# Chapter 4

In [9]:
from sqlalchemy import create_engine, MetaData
engine = create_engine('sqlite:///:memory:')
metadata = MetaData()

In [10]:
# Import Table, Column, String, Integer, Float, Boolean from sqlalchemy
from sqlalchemy import Table, Column, String, Integer, Float, Boolean

# Define a new table with a name, count, amount, and valid column: data
data = Table('data', metadata,
             Column('name', String(255)),
             Column('count', Integer()),
             Column('amount', Float()),
             Column('valid', Boolean())
)

# Use the metadata to create the table
metadata.create_all(engine)

# Print table details
print(repr(data))


Table('data', MetaData(bind=None), Column('name', String(length=255), table=<data>), Column('count', Integer(), table=<data>), Column('amount', Float(), table=<data>), Column('valid', Boolean(), table=<data>), schema=None)


In [18]:
engine = create_engine('sqlite:///:memory:')
metadata = MetaData()

In [19]:
# Import Table, Column, String, Integer, Float, Boolean from sqlalchemy
from sqlalchemy import Table, Column, String, Integer, Float, Boolean

# Define a new table with a name, count, amount, and valid column: data
data = Table('data', metadata,
             Column('name', String(255), unique=True),
             Column('count', Integer(), default=1),
             Column('amount', Float()),
             Column('valid', Boolean(), default=False)
)

# Use the metadata to create the table
metadata.create_all(engine)

# Print the table details
print(repr(metadata.tables['data']))


Table('data', MetaData(bind=None), Column('name', String(length=255), table=<data>), Column('count', Integer(), table=<data>, default=ColumnDefault(1)), Column('amount', Float(), table=<data>), Column('valid', Boolean(), table=<data>, default=ColumnDefault(False)), schema=None)


In [20]:
# data prep
connection = engine

In [16]:
# Import insert and select from sqlalchemy
from sqlalchemy import insert, select

# Build an insert statement to insert a record into the data table: stmt
stmt = insert(data).values(name='Anna', count=1, amount=1000.0, valid=True)

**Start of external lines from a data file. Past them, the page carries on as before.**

(** C2, what the code does: the key [2 ^ 32 + 42] comes back as 42.  The
    table read back does not hold the pair that was written, and [find] on
    the key that was inserted fails. *)
Theorem round_trip_truncates_keys :
  exists s bytes s',
    (s0 ← small_cuckoo_new zeroed_entries 0;
     small_cuckoo_insert jenkins zeroed_entries 1 s0 (2 ^ 32 + 42) 100) = Some s /\
    small_cuckoo_find jenkins s (2 ^ 32 + 42) = Some (Some 100) /\
    small_cuckoo_serialize zeroed_words s = Some bytes /\
    small_cuckoo_deserialize jenkins zeroed_words 5 bytes = Some s' /\
    entries s' = [Entry 0 0; Entry 42 100] /\
    small_cuckoo_find jenkins s' (2 ^ 32 + 42) = Some None.
Proof.
  exists (SmallCuckoo 2 [1; 0] 2 2 [Entry 0 0; Entry (2 ^ 32 + 42) 100]),
         single_pair_bytes,
         (SmallCuckoo 8 [0; 0; 0; 0; 1; 0; 0; 0] 2 0 [Entry 0 0; Entry 42 100]).
  split; [vm_compute; reflexivity |].
  split; [vm_compute; reflexivity |].
  split; [vm_compute; reflexivity |].
  split; [vm_compute; reflexivity |].
  split; vm_compute; reflexivity.
Qed.




Lemma entry_store_overflow_witness :
  small_cuckoo_new zeroed_entries 0 = Some (SmallCuckoo 2 [0; 0] 1 1 [Entry 0 0]) /\
  Z.of_nat (length (replicate (Z.to_nat 32767) (5, 5))) = 32767 /\
  insert_all jenkins zeroed_entries 1 (SmallCuckoo 2 [0; 0] 1 1 [Entry 0 0])
    (replicate (Z.to_nat 32767) (5, 5)) = None.
Proof.
  assert (small_cuckoo_new zeroed_entries 0
          = Some (SmallCuckoo 2 [0; 0] 1 1 [Entry 0 0])) as Hnew
    by (vm_compute; reflexivity).
  assert (Z.of_nat (length (replicate (Z.to_nat 32767) (5, 5))) = 32767) as Hlen.
  { rewrite length_replicate. apply Z2Nat.id. lia. }
  split; [exact Hnew |]. split; [exact Hlen |].
  exact (entry_store_overflow jenkins zeroed_entries 1 _ _ Hnew Hlen).
Defined.

Lemma insert_appends_witness :
  Z.of_nat (length (entries (SmallCuckoo 2 [0; 0] 1 1 [Entry 0 0]))) <= 65535 /\
  small_cuckoo_insert jenkins zeroed_entries 1
    (SmallCuckoo 2 [0; 0] 1 1 [Entry 0 0]) 7 1
  = Some (SmallCuckoo 2 [1; 0] 2 2 [Entry 0 0; Entry 7 1]) /\
  small_cuckoo_insert jenkins zeroed_entries 1
    (SmallCuckoo 2 [1; 0] 2 2 [Entry 0 0; Entry 7 1]) 7 2 = Some twice_7 /\
  n_entries twice_7 = 1 + 2 /\
  load (entries twice_7) 1 = Some (Entry 7 1) /\
  load (entries twice_7) (1 + 1) = Some (Entry 7 2).
Proof.
  assert (Z.of_nat (length (entries (SmallCuckoo 2 [0; 0] 1 1 [Entry 0 0])))
          <= 65535) as Hlen by (simpl; lia).
  assert (small_cuckoo_insert jenkins zeroed_entries 1
            (SmallCuckoo 2 [0; 0] 1 1 [Entry 0 0]) 7 1
          = Some (SmallCuckoo 2 [1; 0] 2 2 [Entry 0 0; Entry 7 1])) as H1
    by (vm_compute; reflexivity).
  assert (small_cuckoo_insert jenkins zeroed_entries 1
            (SmallCuckoo 2 [1; 0] 2 2 [Entry 0 0; Entry 7 1]) 7 2
          = Some twice_7) as H2 by (vm_compute; reflexivity).
  split; [exact Hlen |]. split; [exact H1 |]. split; [exact H2 |].
  destruct (insert_appends jenkins zeroed_entries 1 _ 7 1 _ Hlen H1)
    as (_ & _ & _ & _ & Htwice).
  exact (Htwice 1%nat 2 twice_7 H2).
Defined.

Lemma ceil_pow2_least_power_witness :
  0 < 5 <= 2 ^ 32 /\
  exists m, 0 <= m <= 32 /\ ceil_pow2 5 = 2 ^ m /\
    5 <= ceil_pow2 5 /\ ceil_pow2 5 < 2 * 5 /\
    forall m', 0 <= m' -> 5 <= 2 ^ m' -> ceil_pow2 5 <= 2 ^ m'.
Proof. split; [lia|]. apply ceil_pow2_least_power. lia. Defined.

Lemma reverse_nibbles_64_reverses_witness :
  0 <= 0x0123456789abcdef < 2 ^ 64 /\
  reverse_nibbles_64 0x0123456789abcdef = 0xfedcba9876543210 /\
  (0 <= reverse_nibbles_64 0x0123456789abcdef < 2 ^ 64 /\
   reverse_nibbles_64 (reverse_nibbles_64 0x0123456789abcdef)
   = 0x0123456789abcdef /\
   forall j, 0 <= j < 16 ->
     Z.land (Z.shiftr (reverse_nibbles_64 0x0123456789abcdef) (4 * j)) 15
     = Z.land (Z.shiftr 0x0123456789abcdef (4 * (15 - j))) 15).
Proof.
  split; [lia|]. split; [reflexivity|].
  exact (reverse_nibbles_64_reverses 0x0123456789abcdef ltac:(lia)).
Defined.

Lemma bitmap_next_lowest_bit_witness :
  0 <= 12 < 2 ^ 32 /\ bitmap_next 12 = (8, 2) /\
  ((12 = 0 /\ bitmap_next 12 = (0, 2 ^ 32 - 1)) \/
   (exists r, 0 <= r < 32 /\ bitmap_next 12 = (12 - 2 ^ r, r) /\
      Z.testbit 12 r = true /\ Z.testbit (12 - 2 ^ r) r = false /\
      (forall j, 0 <= j < r -> Z.testbit 12 j = false) /\
      (forall j, 0 <= j -> j <> r -> Z.testbit (12 - 2 ^ r) j = Z.testbit 12 j))).
Proof.
  split; [lia|]. split; [reflexivity|]. apply bitmap_next_lowest_bit. lia.
Defined.

(** ** The further properties at concrete inputs *)

(** The table after the pairs [(1, 10); (2, 20); (3, 30)] were inserted into
    a table made with hint 0. *)
Definition pairs_123 : small_cuckoo :=
  SmallCuckoo 4 [3; 1; 2; 0] 4 8
    [Entry 0 0; Entry 1 10; Entry 2 20; Entry 3 30;
     Entry 0 0; Entry 0 0; Entry 0 0; Entry 0 0].

Lemma candidate_slots_witness :
  1 <= 10 <= 63 /\
  hash_1 (2 ^ 10) 42 = 604 /\ hash_2 jenkins (2 ^ 10) 42 = 925 /\
  (0 <= hash_1 (2 ^ 10) 42 < 2 ^ 10 /\ 0 <= hash_2 jenkins (2 ^ 10) 42 < 2 ^ 10 /\
   hash_1 (2 ^ 10) 42 < 65536 /\ hash_2 jenkins (2 ^ 10) 42 < 65536 /\
   Z.even (hash_1 (2 ^ 10) 42) = true /\
   Z.odd (hash_2 jenkins (2 ^ 10) 42) = true /\
   hash_1 (2 ^ 10) 42 <> hash_2 jenkins (2 ^ 10) 42).
Proof.
  split; [lia |]. split; [vm_compute; reflexivity |].
  split; [vm_compute; reflexivity |].
  exact (candidate_slots jenkins 10 42 ltac:(lia)).
Defined.


Lemma insert_keeps_entry_store_witness :
  insert jenkins 5 keys_123 3 = Some pairs_123 /\
  entries pairs_123 = entries keys_123 /\
  n_entries pairs_123 = n_entries keys_123 /\
  entries_len pairs_123 = entries_len keys_123.
Proof.
  assert (insert jenkins 5 keys_123 3 = Some pairs_123) as H
    by (vm_compute; reflexivity).
  split; [exact H |].
  exact (insert_keeps_entry_store jenkins 5 keys_123 3 pairs_123 (or_introl H)).
Defined.

Lemma slot_invariant_keys_13 word_hash :
  slot_invariant word_hash (with_table keys_123 2 [1; 3]).
Proof.
  intros h j Hh Hnz. destruct h as [| [| h]]; [| | done].
  - injection Hh as <-. split; [done |]. exists (Entry 1 10).
    split; [reflexivity |]. vm_compute. reflexivity.
  - injection Hh as <-. split; [done |]. exists (Entry 3 30).
    split; [reflexivity |]. unfold hash_2. cbn [table_size with_table key Z.even Z.of_nat Pos.of_succ_nat].
    change (u64 (Z.shiftr 2 1 - 1)) with 0. by rewrite Z.land_0_r.
Qed.

Lemma double_size_rehashes_witness :
  table_ok (with_table keys_123 2 [1; 3]) /\
  table_size (with_table keys_123 2 [1; 3]) < 2 ^ 63 /\
  slot_invariant jenkins (with_table keys_123 2 [1; 3]) /\
  double_size jenkins 4 (with_table keys_123 2 [1; 3])
  = Some (with_table keys_123 4 [3; 1; 0; 0]) /\
  (table_size (with_table keys_123 4 [3; 1; 0; 0])
   = 2 * table_size (with_table keys_123 2 [1; 3]) /\
   table_ok (with_table keys_123 4 [3; 1; 0; 0]) /\
   slot_invariant jenkins (with_table keys_123 4 [3; 1; 0; 0]) /\
   occupied (table (with_table keys_123 4 [3; 1; 0; 0]))
   ≡ₚ occupied (table (with_table keys_123 2 [1; 3]))).
Proof.
  assert (table_ok (with_table keys_123 2 [1; 3])) as Hok
    by (exists 1; split; [lia |]; split; reflexivity).
  assert (double_size jenkins 4 (with_table keys_123 2 [1; 3])
          = Some (with_table keys_123 4 [3; 1; 0; 0])) as Hd
    by (vm_compute; reflexivity).
  split; [exact Hok |]. split; [vm_compute; reflexivity |].
  split; [apply slot_invariant_keys_13 |]. split; [exact Hd |].
  exact (double_size_rehashes jenkins 4 _ _ Hok ltac:(vm_compute; reflexivity)
           (slot_invariant_keys_13 jenkins) Hd).
Defined.

Lemma new_then_123 :
  small_cuckoo_new zeroed_entries 0 = Some (SmallCuckoo 2 [0; 0] 1 1 [Entry 0 0]) /\
  insert_all jenkins zeroed_entries 10 (SmallCuckoo 2 [0; 0] 1 1 [Entry 0 0])
    [(1, 10); (2, 20); (3, 30)] = Some pairs_123.
Proof. split; vm_compute; reflexivity. Qed.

# Execute the statement via the connection: results
results = connection.execute(stmt)

# Print result rowcount
print(results.rowcount)

# Build a select statement to validate the insert
stmt = select([data]).where(data.columns.name == 'Anna')

# Print the result of executing the query.
print(connection.execute(stmt).first())


1
('Anna', 1, 1000.0, True)


In [22]:
# data prep
engine = create_engine('sqlite:///:memory:')
metadata = MetaData()

# Import Table, Column, String, Integer, Float, Boolean from sqlalchemy
from sqlalchemy import Table, Column, String, Integer, Float, Boolean

# Define a new table with a name, count, amount, and valid column: data
data = Table('data', metadata,
             Column('name', String(255), unique=True),
             Column('count', Integer(), default=1),
             Column('amount', Float()),
             Column('valid', Boolean(), default=False)
)

# Use the metadata to create the table
metadata.create_all(engine)

# Print the table details
print(repr(metadata.tables['data']))

connection = engine

Table('data', MetaData(bind=None), Column('name', String(length=255), table=<data>), Column('count', Integer(), table=<data>, default=ColumnDefault(1)), Column('amount', Float(), table=<data>), Column('valid', Boolean(), table=<data>, default=ColumnDefault(False)), schema=None)


In [23]:
# Build a list of dictionaries: values_list
values_list = [
    {'name': 'Anna', 'count': 1, 'amount': 1000.0, 'valid': True},
    {'name': 'Taylor', 'count': 1, 'amount': 750.0, 'valid': False}
]

# Build an insert statement for the data table: stmt
stmt = insert(data)

# Execute stmt with the values_list: results
results = connection.execute(stmt, values_list)

# Print rowcount
print(results.rowcount)


2


In [32]:
# data prep
engine = create_engine("sqlite:///census_extra.sqlite")
connection = engine.connect()
metadata = MetaData()
census = Table('census', metadata, autoload=True, autoload_with=engine)

import csv
csvfile = open('census.csv')
csv_reader = csv.reader(csvfile)

In [33]:
# Create a insert statement for census: stmt
stmt = insert(census)

# Create an empty list and zeroed row count: values_list, total_rowcount
values_list = []
total_rowcount = 0

# Enumerate the rows of csv_reader
for idx, row in enumerate(csv_reader):
    #create data and append to values_list
    data = {'state': row[0], 'sex': row[1], 'age': row[2], 'pop2000': row[3],
            'pop2008': row[4]}
    values_list.append(data)

    # Check to see if divisible by 51
    if idx % 51 == 0:
        results = connection.execute(stmt, values_list)
        total_rowcount += results.rowcount
        values_list = []

# Print total rowcount
print(total_rowcount)


8722


In [34]:
# data prep
engine = create_engine("sqlite:///census_extra.sqlite")
connection = engine.connect()
metadata = MetaData()
census = Table('census', metadata, autoload=True, autoload_with=engine)
more_results = True
state_count = {}

results_proxy = connection.execute("select state from census")

In [35]:
# Start a while loop checking for more results
while more_results:
    # Fetch the first 50 results from the ResultProxy: partial_results
    partial_results = results_proxy.fetchmany(50)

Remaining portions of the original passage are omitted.